Oh, but you have finished it.

Nabal had to tell me the story of Jacob.  (A very bad bible boy.) So he could lecture me on God's forgiveness. He told me I think he's bad.  Bad because I 'thought' he was messing with a bunch of women.  But he was not. 

I had to laugh.  If I hadn't seem the proof... I'd be feeling bad.  Nabal informed me that,  "it wasn't as bad as I remember any of it. "

Again,  if I didn't have pictures,  forwards, and my own writing as proof.

He tried to tell me he was just doing what I did in my 20's... and I wasn't there to help him through it... What?

Oh,  in my 20's...I wasn't married!

He just came downstairs. "This is not over!" (Very angry tone) If he goes, he'll take the kids.  I'll be sorry. So much 'we' never taught them. 

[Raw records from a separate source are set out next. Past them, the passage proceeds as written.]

Lemma converge o w l desired all :
  sound w → listing (mg_view m w) l → Forall (mg_ok m) desired →
  embeds (ownChanges o l desired) all →
  ∃ w' r, ApplyChanges all (mg_create m) (mg_update m) (mg_delete m) w = (w', Ret r) ∧
    tally (TotalChanges all) emptyApplyResult r ∧
    sound w' ∧ unmanagedKept (mg_view m w) (mg_view m w') ∧
    ∀ l', listing (mg_view m w') l' → inSync ops (managedIR l') desired.
Proof.
  intros Hsound Hl Hok (Hsc & Hsu & Hsd). pose proof (proj2 Hsound) as Hwf. unfold ownChanges in *. rewrite diffNamed_changes in *.
  cbn [cs_Creates cs_Updates cs_Deletes] in *.
  set (cm := indexBy (op_key ops) (managedIR l)) in *. set (dm := indexBy (op_key ops) desired) in *.
  assert (Hcm : ∀ n c, cm !! n = Some c ↔ has (mg_view m w) n c) by (intros n c; by apply lookup_managedIR).
  assert (Habs : ∀ n, cm !! n = None → absent (mg_view m w) n).
  { intros n Hn i r Hp. assert (cm !! n = Some (mg_toIR m r)) by (apply Hcm; by exists i, r). congruence. }
  assert (Hdm : ∀ n d, dm !! n = Some d → desiredOk n d).
  { intros n d [Hk Hin]%lookup_indexBy_Some. rewrite Forall_forall in Hok. by split; [apply Hok|]. }
  destruct (create_phase o cm dm _ w emptyApplyResult Hsc Hsound Hdm Habs)
    as (w1 & r1 & E1 & T1 & (Hwf1 & Hk1 & Hs1) & HP1).
  destruct (update_phase o cm dm _ w1 r1 Hsu Hwf1 Hdm) as (w2 & r2 & E2 & T2 & (Hwf2 & Hk2 & Hs2) & HP2).
  { intros n c Hc. apply (has_sameAt (mg_view m w)); [apply Hs1; naive_solver|by apply Hcm]. }
  destruct (delete_phase o cm dm _ w2 r2 Hsd Hwf2) as (w3 & r3 & E3 & T3 & (Hwf3 & Hk3 & Hs3) & HP3).
  { intros n c Hc Hd. apply (has_sameAt (mg_view m w1)); [apply Hs2; rewrite Hd; by intros [? [? ?]]|].
    apply (has_sameAt (mg_view m w)); [apply Hs1; naive_solver|by apply Hcm]. }
  exists w3, r3. unfold ApplyChanges, bind. rewrite E1, E2, E3. split_and!; [done| |done|by etrans; [|etrans]|].
  - unfold TotalChanges. by eapply tally_trans; [eapply tally_trans|].
  - intros l' Hl'. apply (in_sync_of (mg_view m w3)); [apply Hwf3|done| |]; fold dm.
    + intros n d Hd. apply (wanted_sameAt (mg_view m w2)); [apply Hs3; naive_solver|].
      destruct (cm !! n) as [c|] eqn:Hc; [by apply (HP2 n c)|].
      apply (wanted_sameAt (mg_view m w1)); [|by apply HP1]. apply Hs2. rewrite Hc. by intros [[? ?] _].
    + intros n Hd. destruct (cm !! n) as [c|] eqn:Hc; [by apply (HP3 n c)|].
      apply (absent_sameAt (mg_view m w2)); [apply Hs3; rewrite Hc; by intros [[? ?] _]|].
      apply (absent_sameAt (mg_view m w1)); [apply Hs2; rewrite Hc; by intros [[? ?] _]|].
      apply (absent_sameAt (mg_view m w)); [|by apply Habs]. apply Hs1. rewrite Hd. by intros [_ [? ?]].
Qed.
End converge.
Definition diffIndexers (o : RangeOrder) (current desired : ProwlarrIR) : ChangeSet → ChangeSet :=
  diffNamed pindexerOps o (pr_Indexers current) (pr_Indexers desired).
Definition diffProxies (o : RangeOrder) (current desired : ProwlarrIR) : ChangeSet → ChangeSet :=
  diffNamed proxyOps o (pr_Proxies current) (pr_Proxies desired).
Definition diffApplications (o : RangeOrder) (current desired : ProwlarrIR) : ChangeSet → ChangeSet :=
  diffNamed applicationOps o (pr_Applications current) (pr_Applications desired).
Definition diffDownloadClients (o : RangeOrder) (current desired : ProwlarrIR) : ChangeSet → ChangeSet :=
  diffNamed pclientOps o (pr_DownloadClients current) (pr_DownloadClients desired).

Definition zeroProwlarrIR : ProwlarrIR := mkProwlarrIR None [] [] [] [] [].

(** [o i] is the iteration order of the [i]th step. *)
Definition prowlarrDiff (o : nat → RangeOrder) (current desired : IR) : ChangeSet :=
  match ir_Prowlarr desired with
  | None => emptyChangeSet
  | Some desired =>
      let current := default zeroProwlarrIR (ir_Prowlarr current) in
      let changes := diffIndexers (o 0%nat) current desired emptyChangeSet in
      let changes := diffProxies (o 1%nat) current desired changes in
      let changes := diffApplications (o 2%nat) current desired changes in
      diffDownloadClients (o 3%nat) current desired changes
  end.

(** ** The requests

    What the four files differ in: the collection and its label in messages, the
    members of a resource the code reads, and the conversions. *)
Record PKind (R A : Type) := mkPKind {
  pk_collection : string;
  pk_label : string;
  pk_plural : string;
  pk_cache : CacheKind;
  pk_ID : R → Z;
  pk_Name : R → string;
  pk_Tags : R → list Z;
  pk_toIR : R → A;
  pk_irName : A → string;
  pk_resource : Z → A → Z → R }.    (* ID, configuration, ownership tag *)
Arguments mkPKind {R A}.
Arguments pk_collection {R A}.
Arguments pk_label {R A}.
Arguments pk_plural {R A}.
Arguments pk_cache {R A}.
Arguments pk_ID {R A}.
Arguments pk_Name {R A}.
Arguments pk_Tags {R A}.
Arguments pk_toIR {R A}.
Arguments pk_irName {R A}.
Arguments pk_resource {R A}.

He just finished telling a visiting friend of the kids... how dark he is.  Just crazy drunk crap.

Yeah,  he's going to get unbearable.  He feels slighted.  He feels he deserves unlimited chances. Only one night home this week, and I just don't want to be here. 

He asked where I lived again. I told him- atop a mountain. He's trying to figure out if he could appear one night and ask around.  He once asked if there were many Spanish there. Nope. He asked why wouldn't I invite him up for some loving. He's trying to figure a way to drop in on me.  I live in the wilderness.  Even with an address, gps will only bring you within miles.  I may need to cut and run from my job.  That, is easy to find. I'll head further into the sticks and find a new job. I'm pretty dang marketable. Even in the sticks.

My girl told me he's still hunting for information on the conversation with Mary.  Caught in his own net I'd say.